SOURCE INFORMATION ::
(** The text of [toFixed], read back by unary plus, is the Number of
    the decimal [n / 10^f]. *)
Lemma read_fixed_digits neg f n :
  0 <= n ->
  StringToNumber (sign_text neg +:+ fixed_digits f n)
  = of_decimal neg n (- Z.of_nat f).
Proof.
  intros Hn.
  destruct (digits_of_spec n Hn) as (Hall & Hne & Hval).
  unfold fixed_digits. destruct f as [| f].
  - rewrite read_integer by assumption. now rewrite Hval.
  - set (m := digits_of n) in *.
    set (m' := if (String.length m <=? S f)%nat
               then zeros (S f + 1 - String.length m) +:+ m else m).
    assert (Hall' : all_digits m' = true).
    { unfold m'. destruct (_ <=? _)%nat; [| assumption].
      now rewrite all_digits_app, all_digits_zeros. }
    assert (Hval' : digits_value m' = n).
    { unfold m'. destruct (_ <=? _)%nat; [| assumption].
      now rewrite digits_value_zeros. }
    assert (Hlen : (S f < String.length m')%nat).
    { unfold m'. destruct (Nat.leb_spec (String.length m) (S f)); [| lia].
      rewrite length_app, length_zeros. lia. }
    cbv zeta.
    set (j := (String.length m' - S f)%nat).
    pose proof (take_drop j m') as Htd.
    assert (Ha : all_digits (take j m') = true /\ all_digits (drop j m') = true).
    { rewrite <- Htd, all_digits_app in Hall'. now apply andb_prop in Hall'. }
    destruct Ha as [Ha Hb].
    rewrite read_fraction; try assumption.
    + rewrite Htd, Hval', length_drop. f_equal. unfold j. lia.
    + intros E. pose proof (length_take j m' ltac:(unfold j; lia)) as Hl.
      rewrite E in Hl. cbn in Hl. unfold j in Hl. lia.
Qed.

(** [+(x).toFixed(f)] is [x] rounded to [f] decimal places. *)
Lemma toFixed_rounded f x : rounded_to f x (StringToNumber (toFixed f x)).
Proof.
  unfold rounded_to, toFixed, Number_toString.
  destruct (Prim2SF x) as [s | s | | s m e] eqn:E.
  - rewrite <- (app_nil_l (fixed_digits f 0)).
    change EmptyString with (sign_text false).
    rewrite read_fixed_digits by lia. reflexivity.
  - destruct s; vm_compute; reflexivity.
  - vm_compute; reflexivity.
  - destruct (at_least_1e21 m e).
    + cbn [SF_toString]. destruct (shortest m e) as [[d n] k].
      now rewrite app_nil_l.
    + exists (nearest_scaled f m e). split; [| split].
      * apply nearest_scaled_nonneg.
      * apply nearest_scaled_closest.
      * apply (read_fixed_digits s f), nearest_scaled_nonneg.
Qed.

(** Integers up to [2^53] in magnitude are Numbers. *)
Lemma round_int_small z : Z.abs z <= 2 ^ 53 -> round_int z = z.
Proof.
  intros H. unfold round_int.
  destruct (Z.leb_spec (Z.abs z) (2 ^ 53)); [reflexivity | lia].
Qed.

(** Rounding keeps a positive integer positive. *)
Lemma round_int_pos z : 1 <= z -> 1 <= round_int z.
Proof.
  intros Hz. unfold round_int.
  destruct (Z.leb_spec (Z.abs z) (2 ^ 53)) as [_ | Hbig]; [exact Hz |].
  rewrite (Z.abs_eq z) in * by lia. rewrite (Z.sgn_pos z) by lia.
  set (e := Z.log2 z - 52).
  assert (Hlog : 53 <= Z.log2 z).
  { apply Z.log2_le_pow2; lia. }
  assert (He : 0 <= e) by (unfold e; lia).
  assert (Hpow : 0 < 2 ^ e) by (apply Z.pow_pos_nonneg; lia).
  assert (Hle : 2 ^ e <= z).
  { transitivity (2 ^ Z.log2 z).
    - apply Z.pow_le_mono_r; unfold e; lia.
    - apply Z.log2_spec. lia. }
  assert (Hm : 1 <= z / 2 ^ e).
  { apply Z.div_le_lower_bound; lia. }
  destruct (_ || _); nia.
Qed.

Lemma int_add_exact a b :
  Z.abs a <= 2 ^ 53 -> Z.abs b <= 2 ^ 53 -> Z.abs (a + b) <= 2 ^ 53 ->
  int_add a b = a + b.
Proof.
  intros Ha Hb Hab. unfold int_add.
  rewrite (round_int_small a Ha), (round_int_small b Hb).
  now apply round_int_small.
Qed.

Lemma int_add_pos q : 1 <= q -> 1 <= int_add q 1.
Proof.
  intros Hq. unfold int_add. apply round_int_pos.
  pose proof (round_int_pos q Hq). rewrite (round_int_small 1) by (cbn; lia). lia.
Qed.

End NumberFacts.

Module CartViewFacts.
Import Number PricingSpec CartView NumberFacts.

Lemma sigma_ext n t1 t2 :
  (forall k, (k < n)%nat -> t1 k = t2 k) -> sigma n t1 = sigma n t2.
Proof.
  induction n as [| n IH]; intros H; [reflexivity |].
  cbn [sigma]. rewrite IH, H; auto.
Qed.

Lemma subtotal_snoc items i :
  subtotal (items ++ [i]) = (subtotal items + line_total i)%float.
Proof. unfold subtotal. now rewrite fold_left_app. Qed.

(** The reduce of the view is the sum of the line totals in order. *)
Lemma subtotal_sigma items :
  subtotal items = sigma (length items) (line_at items).
Proof.
  induction items as [| i items IH] using rev_ind; [reflexivity |].
  rewrite subtotal_snoc, length_app, Nat.add_1_r. cbn [sigma].
  rewrite IH. f_equal.
  - apply sigma_ext. intros k Hk. unfold line_at.
    now rewrite lookup_app_l.
  - unfold line_at, line_total.
    now rewrite list_lookup_middle.
Qed.

(** C1. For every cart the view's subtotal is the sum of price times
    qty over the lines, its tax is subtotal times 0.07 rounded to two
    decimal places and its total is subtotal plus tax rounded to two
    decimal places; the cart [{price 10, qty 2}, {price 5, qty 1}]
    gives 25.00, 1.75 and 26.75. *)
Theorem C1_cart_pricing (items : list CartItem) :
  subtotal items = sigma (length items) (line_at items)
  /\ rounded_to 2 (subtotal items * lit_0_07) (tax items)
  /\ rounded_to 2 (subtotal items + tax items) (total items)
  /\ (subtotal example_cart = 25%float
      /\ tax example_cart = 1.75%float
      /\ total example_cart = 26.75%float
      /\ summary_text example_cart = ("25.00", "1.75", "26.75")).
Proof.
  split; [apply subtotal_sigma |].
  split; [apply toFixed_rounded |].
  split; [apply toFixed_rounded |].
  repeat split; vm_compute; reflexivity.
Qed.

End CartViewFacts.

(** ** JSON: parse after stringify *)

Module JSONFacts.
Import Chars CharsFacts Number JS JSON JSONStable.

(** One escaped code unit is read back as that code unit. *)
Lemma parse_string_step c tail :
  parse_string_body (escape_char c +:+ tail)
  = cons_char c (parse_string_body tail).
Proof. destruct c as [[] [] [] [] [] [] [] []]; reflexivity. Qed.

Lemma parse_string_escape s rest :
  parse_string_body (escape s +:+ quote_mark +:+ rest) = Some (s, rest).
Proof.
  induction s as [| c s IH]; [reflexivity |].
  cbn [escape]. rewrite app_assoc, parse_string_step, IH. reflexivity.
Qed.

Lemma parse_quoted s rest :
  exists r, QuoteJSONString s +:+ rest = String quote_char r
            /\ parse_string_body r = Some (s, rest).
Proof.
  exists (escape s +:+ quote_mark +:+ rest). split.
  - unfold QuoteJSONString. rewrite !app_assoc. reflexivity.
  - apply parse_string_escape.
Qed.

Lemma skip_ws_delimited rest : delimited rest = true -> skip_ws rest = rest.
Proof.
  destruct rest as [| c r]; [reflexivity |]. cbn [delimited skip_ws].
  intros H.
  destruct (Ascii.eqb_spec c ",") as [-> | _]; [reflexivity |].
  destruct (Ascii.eqb_spec c "]") as [-> | _]; [reflexivity |].
  destruct (Ascii.eqb_spec c "}") as [-> | _]; [reflexivity | discriminate].
Qed.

PROBLEM DETAILS :: Output, unchanged, the lines of the listing above from the first one through the one holding "unfold fixed_digits. destruct f as [| f].". Leave out every line after it.

SOLUTION TO THIS PROBLEM ::
(** The text of [toFixed], read back by unary plus, is the Number of
    the decimal [n / 10^f]. *)
Lemma read_fixed_digits neg f n :
  0 <= n ->
  StringToNumber (sign_text neg +:+ fixed_digits f n)
  = of_decimal neg n (- Z.of_nat f).
Proof.
  intros Hn.
  destruct (digits_of_spec n Hn) as (Hall & Hne & Hval).
  unfold fixed_digits. destruct f as [| f].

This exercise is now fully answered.